Closed mStirner closed 3 years ago
I've seen this issue but have been quite busy of late: will look into implementing it when I have spare time.
Hey @101arrowz, no problem. I hope it will soon be calmer / more relaxed for you. :)
@101arrowz How are you doing? Everything fine, something new on this issue/feature?
Do you need the ability to read this extra field from fflate
as well? If so, unfortunately that's almost certainly not possible to happen, it would require too much code addition for a rarely used feature. I will give you code to read/write extra fields to an existing GZIP file. If not, let me know and I'll implement it within the next 2-3 days.

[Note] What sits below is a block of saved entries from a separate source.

(* ===== verification/ClpaBroker.v ===== *)
(** * The CLPA-broker module: splitting through brokers, with account migration

    [pbftInside_modCLPABroker.go], [pbftOutside_modCLPABroker.go] and
    [accountTransfermod_Broker.go]: blocks are handled as in the broker module, the
    partition map changes as in the CLPA module, and a queued transaction inside the
    shard whose accounts are separated by the new map goes back to the supervisor,
    which splits it.

    What the source repeats from the CLPA and broker modules word for word is named
    here after its definition there.  Maps are visited in the order of
    [map_to_list]; no theorem depends on it. *)

From S2P Require Import Prelude Params Core Message External Storage Chain MerkleProof Pbft BlockOps Broker Clpa.

Module ClpaBroker.
#[local] Existing Instance Broker.broker_class_eq_dec.
Section clpa_broker.
Context {PA : Params} {EX : External}.
Abbreviation node := (PbftNode Data_supportCLPA) (only parsing).
Implicit Type p : PbftNode Data_supportCLPA.

(** ** [pbftOutside_modCLPABroker.go] *)

Definition handleSeqIDinfos (sii : SeqIDinfo) p : node := Broker.handleSeqIDinfos sii p.
Definition handleInjectTx (now : Time) (it : InjectTxs) p : go node := BlockOps.handleInjectTx now it p.
Definition handlePartitionMsg (pm : PartitionModifiedMap) p : node := Clpa.handlePartitionMsg pm p.
Definition handlePartitionReady (pr : PartitionReadyMsg) p : node := Clpa.handlePartitionReady pr p.
Definition handleAccountStateAndTxMsg (at_ : AccountStateAndTx) p : node :=
  Clpa.handleAccountStateAndTxMsg at_ p.

Definition HandleMessageOutsidePBFT (now : Time) (m : payload) p : go node :=
  match m with
  | MSeqIDinfo m => Ret (handleSeqIDinfos m p)
  | MInject m => handleInjectTx now m p
  | MPartitionMap m => Ret (handlePartitionMsg m p)
  | MBrokerAST m => Ret (handleAccountStateAndTxMsg m p)
  | MPartitionReady m => Ret (handlePartitionReady m p)
  | _ => Ret p
  end.

(** ** [accountTransfermod_Broker.go] *)

Definition sendPartitionReady p : node := Clpa.sendPartitionReady p.
Definition getPartitionReady p : bool := Clpa.getPartitionReady p.
Definition getCollectOver p : bool := CollectOver (pn_mod p).

(** What happens to a queued transaction when the accounts of the set leave. *)
Variant fate : Type := Stays | Follows | BecomesCross.
#[export] Instance fate_eq_dec : EqDecision fate.
Proof. solve_decision. Defined.

Definition fate_of (addrSet : list Address) (ptx : Transaction) : fate :=
  let ok1 := bool_decide (tx_Sender ptx ∈ addrSet) in
  let ok2 := bool_decide (tx_Recipient ptx ∈ addrSet) in
  let send (ok : bool) := if ok then Follows else Stays in
  match tx_RawTxHash ptx with
  | None =>
      if tx_HasBroker ptx then (if tx_SenderIsBroker ptx then send ok2 else send ok1)
      else if ok1 || ok2 then BecomesCross else Stays
  | Some _ =>
      if String.eqb (tx_FinalRecipient ptx) (tx_Recipient ptx) then send ok2
      else if String.eqb (tx_OriginalSender ptx) (tx_Sender ptx) then send ok1
      else Stays
  end.

(** What goes to shard [i], what becomes cross-shard, and what stays queued. *)
Definition transfer_to (m : gmap string Z) (shard i : Z) (fetched : list (Address * AccountState))
    (queue : list Transaction) : AccountStateAndTx * list Transaction * list Transaction :=
  let sel := filter (λ x : Address * AccountState, Clpa.shard_to m x.1 = i) fetched in
  let having f := filter (λ tx, fate_of sel.*1 tx = f) queue in
  (mkAST sel.*1 sel.*2 (having Follows) shard, having BecomesCross, having Stays).

(** One round of the loop over the other shards. *)
Definition send_transfer (m : gmap string Z) (fetched : list (Address * AccountState))
    (acc : node * list Transaction) (i : Z) : node * list Transaction :=
  let '(p, txsBeCross) := acc in
  let '(ast, cross, rest) := transfer_to m (pn_ShardID p) i fetched (TxQueue (bc_Txpool (CurChain p))) in
  (TcpDial (MBrokerAST ast) (ip_of i 0 p)
     (p <| CurChain ::= λ bc, bc <| bc_Txpool ::= λ pool, pool <| TxQueue := rest |> |> |>),
   txsBeCross ++ cross).

Definition sendAccounts_and_Txs p : go node :=
  m ← Clpa.map_at (len (ModifiedMap (pn_mod p)) - 1) (pn_mod p);
  accountToFetch ← Clpa.leaving m p;
  asFetched ← FetchAccounts accountToFetch (CurChain p);
  pool ← GetLocked (bc_Txpool (CurChain p));
  let p := p <| CurChain ::= λ bc, bc <| bc_Txpool := pool |> |> in
  let '(p, txsBeCross) := foldl (send_transfer m (zip accountToFetch asFetched)) (p, []) (other_shards p) in
  pool ← GetUnlocked (bc_Txpool (CurChain p));
  let p := p <| CurChain ::= λ bc, bc <| bc_Txpool := pool |> |> in
  Ret (TcpDial (MInner2Cross (mkInner2Cross txsBeCross)) (ip_of SupervisorShard 0 p) p).

(** The received transactions are taken unchecked. *)
Definition proposePartition (now : Time) p : go (bool * option Request * node) :=
  d ← go_fold Clpa.collect (pn_mod p) ((map_to_list (AccountStateTx (pn_mod p))).*2);
  Clpa.propose_received now d p.

Definition accountTransfer_do (atm : AccountTransferMsg) p : go node := Clpa.accountTransfer_do atm p.

(** ** [pbftInside_modCLPABroker.go] *)

Definition HandleinPropose (now : Time) (polls : list (list payload)) p : go (bool * option Request * node) :=
  if PartitionOn (pn_mod p) then
    let p := sendPartitionReady p in
    '(polls, p) ← Clpa.wait_for (HandleMessageOutsidePBFT now) getPartitionReady polls p;
    p ← sendAccounts_and_Txs p;
    '(_, p) ← Clpa.wait_for (HandleMessageOutsidePBFT now) getCollectOver polls p;
    proposePartition now p
  else propose_block now p.

Definition HandleinPrePrepare (ppmsg : PrePrepare) p : go (bool * node) := Clpa.HandleinPrePrepare ppmsg p.
Definition HandleinPrepare (pmsg : Prepare) p : go (bool * node) := Ret (true, p).

(** The first half is recognised by its sender, the second by its recipient. *)
Definition isBroker1Tx (tx : Transaction) : bool := String.eqb (tx_Sender tx) (tx_OriginalSender tx).
Definition isBroker2Tx (tx : Transaction) : bool := String.eqb (tx_Recipient tx) (tx_FinalRecipient tx).
Definition classify (tx : Transaction) : Broker.broker_class :=
  if isBroker2Tx tx then Broker.Broker2Tx else if isBroker1Tx tx then Broker.Broker1Tx else Broker.InnerShardTx.
Definition of_class (c : Broker.broker_class) (txs : list Transaction) : list Transaction :=
  filter (λ tx, classify tx = c) txs.

(** An executed transaction must have its accounts here. *)
Definition check_body_tx (bc : BlockChain) (shard : Z) (tx : Transaction) : go () :=
  ssid ← Get_PartitionMap bc (tx_Sender tx);
  rsid ← Get_PartitionMap bc (tx_Recipient tx);
  let senderIsInshard := ssid =? shard in
  let recipientIsInshard := rsid =? shard in
  if isBroker1Tx tx && negb senderIsInshard then Panic "Err tx1"
  else if isBroker2Tx tx && negb recipientIsInshard then Panic "Err tx2"
  else
    match tx_RawTxHash tx with
    | None =>
        if tx_HasBroker tx then
          if tx_SenderIsBroker tx && negb recipientIsInshard then Panic "err tx 1 - recipient"
          else if negb (tx_SenderIsBroker tx) && negb senderIsInshard then Panic "err tx 1 - sender"
          else Ret ()
        else if negb senderIsInshard || negb recipientIsInshard then Panic "err tx - without broker"
        else Ret ()
    | Some _ => Ret ()
    end.

(** The leader's part of the commit of a block. *)
Definition report_block (now : Time) (r : Request) (block : Block) p : go node :=
  let body := b_Body block in
  _ ← go_fold (λ _ tx, check_body_tx (CurChain p) (pn_ShardID p) tx) () body;
  let p := Broker.send_seqid p in
  let bim := mkBlockInfo (len body) (of_class Broker.InnerShardTx body)
               (i64 (AccountTransferRound (pn_mod p))) (r_ReqTime r) now (pn_ShardID p) [] []
               (of_class Broker.Broker1Tx body) (of_class Broker.Broker2Tx body) in
  csv_lock (send_report bim p).

Definition HandleinCommit (now : Time) (cmsg : Commit) p : go (bool * node) :=
  r ← pooled (c_Digest cmsg) p;
  if String.eqb (r_RequestType r) PartitionReq then
    atm ← or_panic "gob: AccountTransferMsg" (dec (r_Content r));
    p ← accountTransfer_do atm p; Ret (true, p)
  else
    block ← DecodeB (r_Content r);
    p ← add_block block p;
    if is_leader p then p ← report_block now r block p; Ret (true, p)
    else Ret (true, p).

Definition HandleReqestforOldSeq (rom : RequestOldMessage) p : go (bool * node) := Ret (true, p).

Definition HandleforSequentialRequest (som : SendOldMessage) p : go (bool * node) :=
  if negb (i64 (so_SeqEndHeight som - so_SeqStartHeight som + 1) =? len (so_OldRequest som)) then Ret (true, p)
  else catch_up Clpa.transfer_request som p.

End clpa_broker.
End ClpaBroker.

(** The module state is that of the CLPA module; the instances are named, so that
    the two mechanisms are not confused. *)
Definition clpa_broker_inside `{Params} `{External} : ExtraOpInConsensus Data_supportCLPA := {|
  Pbft.HandleinPropose := ClpaBroker.HandleinPropose;
  Pbft.HandleinPrePrepare := ClpaBroker.HandleinPrePrepare;
  Pbft.HandleinPrepare := ClpaBroker.HandleinPrepare;
  Pbft.HandleinCommit := ClpaBroker.HandleinCommit;
  Pbft.HandleReqestforOldSeq := ClpaBroker.HandleReqestforOldSeq;
  Pbft.HandleforSequentialRequest := ClpaBroker.HandleforSequentialRequest |}.
Definition clpa_broker_outside `{Params} `{External} : OpInterShards Data_supportCLPA := {|
  Pbft.HandleMessageOutsidePBFT := ClpaBroker.HandleMessageOutsidePBFT |}.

In my opinion, reading is not that hard. You have just to parse the header a little bit other. But if you dont want to implement that, i do it on my own, if necessary.
I was more concerned about having to rewrite the code to support returning both the decompressed data and the headers, but I think I've come up with a solution. It should be implemented in 2-3 days, if you don't hear from me by then feel free to ping.
I've gotten a basic implementation working but it's added a pretty big chunk to bundle size for GZIP support (about 1kB, which is a lot when the total size for GZIP support was previously 5kB). If this were a compiled language, I could just add a feature flag and avoid adding the bloat unless it's needed, but GZIP is one of the most popular parts of the library and minimizing its bundle size is very important to me, so unfortunately I think it's not going to be released.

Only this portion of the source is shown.